• **TASK TO COMPLETE**: For the entries that follow, restate word for word the line containing "Inductive Status := StatusOk", the line containing "(** [Listener::new]. *)", and every line that lies between them.

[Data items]
-----

(* ===== verification/VjsRegistry.v ===== *)
(** * The virtual listener registry

    [src/virtual_js/registry_types.rs], [registry_store.rs], [registry.rs],
    [registry_connect.rs] and [registry_api.rs], and the write half of
    [socket.rs]. JavaScript registers listeners under keys; the proxy opens
    connections to them; both sides refer to a connection by its id. Listeners
    and socket states are shared objects ([Arc]), so they live in heaps and the
    maps hold locations. [calls] records the calls of the JavaScript callbacks;
    the status a callback returns is an input of the operation. Here an operation
    runs to its end before the next one starts; [VjsThreads] interleaves the
    steps of operations that run at once. *)

From S2P Require Import Prelude Text VjsSocket.
From stdpp Require Import base tactics strings list gmap fin_maps.
From Stdlib Require Import ZArith Lia Ascii.

Module VjsRegistry.
Import VjsSocket.

(** [napi::Status], as far as the sources tell its values apart. *)
Inductive Status := StatusOk | Closing | Cancelled | OtherStatus (name : string).
#[export] Instance Status_eq_dec : EqDecision Status.
Proof. solve_decision. Defined.

Definition status_debug (s : Status) : string :=
  match s with
  | StatusOk => "Ok" | Closing => "Closing" | Cancelled => "Cancelled"
  | OtherStatus name => name
  end.

Definition tsfn_closed (s : Status) : bool :=
  match s with Closing | Cancelled => true | _ => false end.

Record Listener := mkListener {
  l_key : string;
  l_active : bool;
  l_connections : gmap string nat;
}.

(** [Listener::new]. *)
Definition Listener_new (key : string) : Listener := mkListener key true ∅.

Record SocketEntry := mkSocketEntry { se_state : nat; se_listener : nat }.

Record Registry := mkRegistry {
  listeners : gmap string nat;
  sockets : gmap string SocketEntry;
  seq : Z;
}.

(** [VirtualJsSocket]: the stream the proxy holds. *)
Record VirtualJsSocket := mkVirtualJsSocket {
  vs_conn_id : string;
  vs_state : nat;
  vs_listener : nat;
}.

(** [ListenerEventCall], with the listener it was called on. *)
Record Event := mkEvent {
  ev_listener : nat;
  ev_kind : string;
  ev_conn_id : string;
  ev_data : bytes;
}.

Record World := mkWorld {
  reg : Registry;
  lheap : list Listener;
  sheap : list SocketState;
  streams : list VirtualJsSocket;
  calls : list Event;
}.

(** [Registry::default]. *)
Definition World_new : World := mkWorld (mkRegistry ∅ ∅ 0) [] [] [] [].

Definition set_reg (r : Registry) (w : World) :=
  mkWorld r (lheap w) (sheap w) (streams w) (calls w).
Definition set_lheap (h : list Listener) (w : World) :=
  mkWorld (reg w) h (sheap w) (streams w) (calls w).
Definition set_sheap (h : list SocketState) (w : World) :=
  mkWorld (reg w) (lheap w) h (streams w) (calls w).
Definition set_streams (l : list VirtualJsSocket) (w : World) :=
  mkWorld (reg w) (lheap w) (sheap w) l (calls w).
Definition call_event (e : Event) (w : World) :=
  mkWorld (reg w) (lheap w) (sheap w) (streams w) (calls w ++ [e]).
Definition set_listeners (m : gmap string nat) (w : World) :=
  set_reg (mkRegistry m (sockets (reg w)) (seq (reg w))) w.
Definition set_sockets (m : gmap string SocketEntry) (w : World) :=
  set_reg (mkRegistry (listeners (reg w)) m (seq (reg w))) w.

(** [Listener::is_active]; every [Arc] points into the heap. *)
Definition is_active (l : nat) (w : World) : bool :=
  match lheap w !! l with Some x => l_active x | None => false end.
Definition listener_key (l : nat) (w : World) : string :=
  match lheap w !! l with Some x => l_key x | None => "" end.

(** [Weak::upgrade]: the state is alive while the registry or a stream holds
    it. *)
Definition upgrades (loc : nat) (w : World) : bool :=
  bool_decide (map_Exists (λ _ e, se_state e = loc) (sockets (reg w))) ||
  existsb (λ s, bool_decide (vs_state s = loc)) (streams w).

(** ** Listeners: [registry_types.rs] *)

Definition attach_connection (l : nat) (conn_id : string) (state : nat) (w : World)
    : result unit string * World :=
  if is_active l w then
    (Ok tt, set_lheap (alter (λ x, mkListener (l_key x) (l_active x)
                                (<[conn_id := state]> (l_connections x))) l (lheap w)) w)
  else (Err ("virtual listener '" +:+ listener_key l w +:+ "' is not active"), w).

Definition detach_connection (l : nat) (conn_id : string) (w : World) : World :=
  set_lheap (alter (λ x, mkListener (l_key x) (l_active x)
                           (delete conn_id (l_connections x))) l (lheap w)) w.

(** [Listener::deactivate]: the connections it drained. *)
Definition deactivate (l : nat) (w : World) : list (string * nat) * World :=
  let conns := match lheap w !! l with
               | Some x => map_to_list (l_connections x)
               | None => [] end in
  (filter (λ c, upgrades c.2 w = true) conns,
   set_lheap (alter (λ x, mkListener (l_key x) false ∅) l (lheap w)) w).

(** ** The registry: [registry_store.rs] *)

(** [detach_socket_state], and [detach_socket] which drops its result. *)
Definition detach_socket (conn_id : string) (w : World) : World :=
  match sockets (reg w) !! conn_id with
  | Some entry =>
      detach_connection (se_listener entry) conn_id
        (set_sockets (delete conn_id (sockets (reg w))) w)
  | None => w
  end.

(** [Listener::notify_close_best_effort]. *)
Definition notify_close_best_effort (l : nat) (conn_id : string) (w : World) : World :=
  call_event (mkEvent l "close" conn_id []) w.

(** [Registry::deactivate_listener]. *)
Definition close_drained (l : nat) (c : string * nat) (w : World) : World :=
  let w := notify_close_best_effort l c.1 w in
  let w := set_sheap (alter (abort ("virtual listener '" +:+ listener_key l w
                                    +:+ "' was unregistered")) c.2 (sheap w)) w in
  detach_socket c.1 w.
Definition deactivate_listener (l : nat) (w : World) : World :=
  let '(drained, w) := deactivate l w in
  fold_left (λ w c, close_drained l c w) drained w.

Definition register_listener (key : string) (w : World) : result unit string * World :=
  match listeners (reg w) !! key with
  | Some _ => (Err ("virtual listener '" +:+ key +:+ "' already exists"), w)
  | None =>
      let l := length (lheap w) in
      (Ok tt, set_listeners (<[key := l]> (listeners (reg w)))
                (set_lheap (lheap w ++ [Listener_new key]) w))
  end.

Definition unregister_listener (key : string) (w : World) : result bool string * World :=
  match listeners (reg w) !! key with
  | None => (Ok false, w)
  | Some l =>
      (Ok true, deactivate_listener l (set_listeners (delete key (listeners (reg w))) w))
  end.

Definition deactivate_listener_instance (l : nat) (w : World) : World :=
  let key := listener_key l w in
  let w := if bool_decide (listeners (reg w) !! key = Some l)
           then set_listeners (delete key (listeners (reg w))) w else w in
  deactivate_listener l w.

Definition deactivate_socket_listener (conn_id : string) (w : World) : World :=
  match sockets (reg w) !! conn_id with
  | Some entry => deactivate_listener_instance (se_listener entry) w
  | None => w
  end.

(** [next_conn_id]: [fetch_add] on a [u64] wraps. *)
Definition conn_id_of (key : string) (n : Z) : string := key +:+ ":conn:" +:+ to_string_Z n.
Definition next_conn_id (key : string) (w : World) : string * World :=
  let n := seq (reg w) in
  (conn_id_of key n,
   set_reg (mkRegistry (listeners (reg w)) (sockets (reg w)) (wrap_u64 (n + 1))) w).

Definition attach_socket_state (conn_id : string) (state l : nat) (w : World) : World :=
  set_sockets (<[conn_id := mkSocketEntry state l]> (sockets (reg w))) w.

Definition init_connect (l : nat) (w : World) : result string string * World :=
  if negb (is_active l w) then (Err "ConnectError", w)
  else
    let '(conn_id, w) := next_conn_id (listener_key l w) w in
    let state := length (sheap w) in
    let w := set_sheap (sheap w ++ [new]) w in
    match attach_connection l conn_id state w with
    | (Err _, w) => (Err "ConnectError", w)
    | (Ok _, w) =>
        let w := attach_socket_state conn_id state l w in
        if match sockets (reg w) !! conn_id with
           | Some entry => is_active (se_listener entry) w
           | None => false
           end
        then (Ok conn_id, w)
        else (Err "ConnectError", detach_socket conn_id w)
    end.

(** [Registry::listener] and [Registry::socket_state]. *)
Definition listener (key : string) (w : World) : result nat string :=
  ok_or (listeners (reg w) !! key) "ConnectError".
Definition socket_state (conn_id : string) (w : World) : option nat :=
  se_state <$> sockets (reg w) !! conn_id.

(** ** Callbacks: [registry.rs] *)

Definition on_write (l : nat) (conn_id : string) (data : bytes) (status : Status) (w : World)
    : result unit string * World :=
  if negb (is_active l w) then
    (Err ("virtual listener '" +:+ listener_key l w +:+ "' is not active"), w)
  else
    let w := call_event (mkEvent l "write" conn_id data) w in
    if decide (status = StatusOk) then (Ok tt, w)
    else
      let w := if tsfn_closed status then deactivate_socket_listener conn_id w else w in
      (Err ("virtual listener '" +:+ listener_key l w +:+ "' on_write failed for conn '"
            +:+ conn_id +:+ "': " +:+ status_debug status), w).

Definition on_close (l : nat) (conn_id : string) (status : Status) (w : World)
    : result unit string * World :=
  if negb (is_active l w) then (Ok tt, detach_socket conn_id w)
  else
    let w := call_event (mkEvent l "close" conn_id []) w in
    if decide (status = StatusOk) then (Ok tt, detach_socket conn_id w)
    else if tsfn_closed status then (Ok tt, deactivate_socket_listener conn_id w)
    else (Err ("virtual listener '" +:+ listener_key l w +:+ "' on_close failed for conn '"
               +:+ conn_id +:+ "': " +:+ status_debug status), w).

-----

• **THE ANSWER**:
Inductive Status := StatusOk | Closing | Cancelled | OtherStatus (name : string).
#[export] Instance Status_eq_dec : EqDecision Status.
Proof. solve_decision. Defined.

Definition status_debug (s : Status) : string :=
  match s with
  | StatusOk => "Ok" | Closing => "Closing" | Cancelled => "Cancelled"
  | OtherStatus name => name
  end.

Definition tsfn_closed (s : Status) : bool :=
  match s with Closing | Cancelled => true | _ => false end.

Record Listener := mkListener {
  l_key : string;
  l_active : bool;
  l_connections : gmap string nat;
}.

(** [Listener::new]. *)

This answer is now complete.